[Material supplied]
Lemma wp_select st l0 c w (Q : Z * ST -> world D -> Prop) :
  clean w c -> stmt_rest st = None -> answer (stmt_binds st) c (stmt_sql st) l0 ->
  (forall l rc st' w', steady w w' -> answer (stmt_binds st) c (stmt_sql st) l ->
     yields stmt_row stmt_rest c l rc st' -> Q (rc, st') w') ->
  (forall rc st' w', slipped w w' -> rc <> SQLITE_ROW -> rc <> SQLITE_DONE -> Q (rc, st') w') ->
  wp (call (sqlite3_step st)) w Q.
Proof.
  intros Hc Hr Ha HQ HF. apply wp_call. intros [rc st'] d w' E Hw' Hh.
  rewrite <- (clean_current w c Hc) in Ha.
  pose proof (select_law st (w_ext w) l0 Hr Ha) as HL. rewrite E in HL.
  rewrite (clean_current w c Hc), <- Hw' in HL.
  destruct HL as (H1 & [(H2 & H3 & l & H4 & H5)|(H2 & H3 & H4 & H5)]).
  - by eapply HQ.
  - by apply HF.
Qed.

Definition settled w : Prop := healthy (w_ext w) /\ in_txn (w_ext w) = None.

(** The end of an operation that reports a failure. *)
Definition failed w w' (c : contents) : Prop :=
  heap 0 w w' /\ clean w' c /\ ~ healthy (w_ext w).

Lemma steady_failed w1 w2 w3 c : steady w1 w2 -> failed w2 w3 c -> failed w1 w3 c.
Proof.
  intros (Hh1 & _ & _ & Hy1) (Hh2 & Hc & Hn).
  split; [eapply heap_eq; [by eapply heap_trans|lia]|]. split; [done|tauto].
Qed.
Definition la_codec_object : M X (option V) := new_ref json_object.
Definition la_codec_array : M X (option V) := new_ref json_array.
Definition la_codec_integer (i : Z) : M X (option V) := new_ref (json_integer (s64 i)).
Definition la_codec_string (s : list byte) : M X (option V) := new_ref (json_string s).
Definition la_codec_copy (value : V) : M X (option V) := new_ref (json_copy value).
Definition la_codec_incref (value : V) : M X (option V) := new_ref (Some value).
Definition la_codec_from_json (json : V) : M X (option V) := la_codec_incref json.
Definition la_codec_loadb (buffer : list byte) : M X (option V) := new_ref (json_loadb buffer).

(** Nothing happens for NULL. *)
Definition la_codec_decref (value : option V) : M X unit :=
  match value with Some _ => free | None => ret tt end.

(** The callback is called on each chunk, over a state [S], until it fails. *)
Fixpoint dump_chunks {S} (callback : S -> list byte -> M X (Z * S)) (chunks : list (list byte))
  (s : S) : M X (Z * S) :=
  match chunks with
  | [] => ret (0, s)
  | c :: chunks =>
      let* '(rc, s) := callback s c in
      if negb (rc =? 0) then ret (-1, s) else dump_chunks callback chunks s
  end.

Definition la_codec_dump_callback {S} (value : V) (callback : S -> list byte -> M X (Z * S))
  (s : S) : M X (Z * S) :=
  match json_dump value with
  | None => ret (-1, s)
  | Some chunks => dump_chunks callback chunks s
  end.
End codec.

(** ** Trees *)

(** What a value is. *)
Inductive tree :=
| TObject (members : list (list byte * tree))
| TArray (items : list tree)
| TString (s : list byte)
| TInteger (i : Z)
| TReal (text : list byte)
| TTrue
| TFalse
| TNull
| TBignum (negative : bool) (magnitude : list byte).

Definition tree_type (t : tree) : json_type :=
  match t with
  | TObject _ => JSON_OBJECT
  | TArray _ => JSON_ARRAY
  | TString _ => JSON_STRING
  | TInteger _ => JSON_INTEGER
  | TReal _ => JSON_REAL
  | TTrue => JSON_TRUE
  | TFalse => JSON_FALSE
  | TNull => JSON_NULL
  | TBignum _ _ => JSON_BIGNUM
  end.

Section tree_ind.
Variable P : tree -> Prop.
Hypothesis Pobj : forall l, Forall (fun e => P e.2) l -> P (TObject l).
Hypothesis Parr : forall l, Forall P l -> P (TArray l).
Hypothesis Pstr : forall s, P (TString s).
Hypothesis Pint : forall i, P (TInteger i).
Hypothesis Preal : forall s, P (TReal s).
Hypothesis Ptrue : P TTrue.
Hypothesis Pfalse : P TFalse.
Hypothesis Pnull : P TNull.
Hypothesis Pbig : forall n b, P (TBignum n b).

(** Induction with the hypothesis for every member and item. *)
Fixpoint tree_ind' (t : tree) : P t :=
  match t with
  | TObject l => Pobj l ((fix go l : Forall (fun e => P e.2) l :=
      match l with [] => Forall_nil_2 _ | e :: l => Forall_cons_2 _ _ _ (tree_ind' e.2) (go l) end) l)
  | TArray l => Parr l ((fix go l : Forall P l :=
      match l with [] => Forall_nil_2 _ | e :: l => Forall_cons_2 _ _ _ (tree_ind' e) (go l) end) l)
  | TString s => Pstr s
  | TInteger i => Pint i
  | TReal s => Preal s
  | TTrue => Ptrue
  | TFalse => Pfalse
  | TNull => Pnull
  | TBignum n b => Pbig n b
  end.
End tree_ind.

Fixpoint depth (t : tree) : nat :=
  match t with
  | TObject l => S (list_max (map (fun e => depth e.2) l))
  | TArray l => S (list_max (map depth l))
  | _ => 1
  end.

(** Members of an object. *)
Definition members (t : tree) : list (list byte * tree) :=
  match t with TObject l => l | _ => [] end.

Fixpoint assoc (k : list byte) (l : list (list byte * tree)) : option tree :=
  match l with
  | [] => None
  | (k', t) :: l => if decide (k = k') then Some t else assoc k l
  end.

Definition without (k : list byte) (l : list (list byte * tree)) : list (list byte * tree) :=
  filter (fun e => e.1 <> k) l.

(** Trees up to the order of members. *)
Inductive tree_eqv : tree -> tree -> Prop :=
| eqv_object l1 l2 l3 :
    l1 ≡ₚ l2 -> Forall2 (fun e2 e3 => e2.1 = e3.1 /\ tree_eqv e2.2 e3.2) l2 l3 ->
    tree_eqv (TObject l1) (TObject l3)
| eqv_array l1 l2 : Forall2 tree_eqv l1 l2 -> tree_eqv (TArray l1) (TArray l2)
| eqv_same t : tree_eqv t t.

[What is expected] Every line of the listing that includes the word "assoc" belongs in the answer.

[Task output]
Fixpoint assoc (k : list byte) (l : list (list byte * tree)) : option tree :=
  | (k', t) :: l => if decide (k = k') then Some t else assoc k l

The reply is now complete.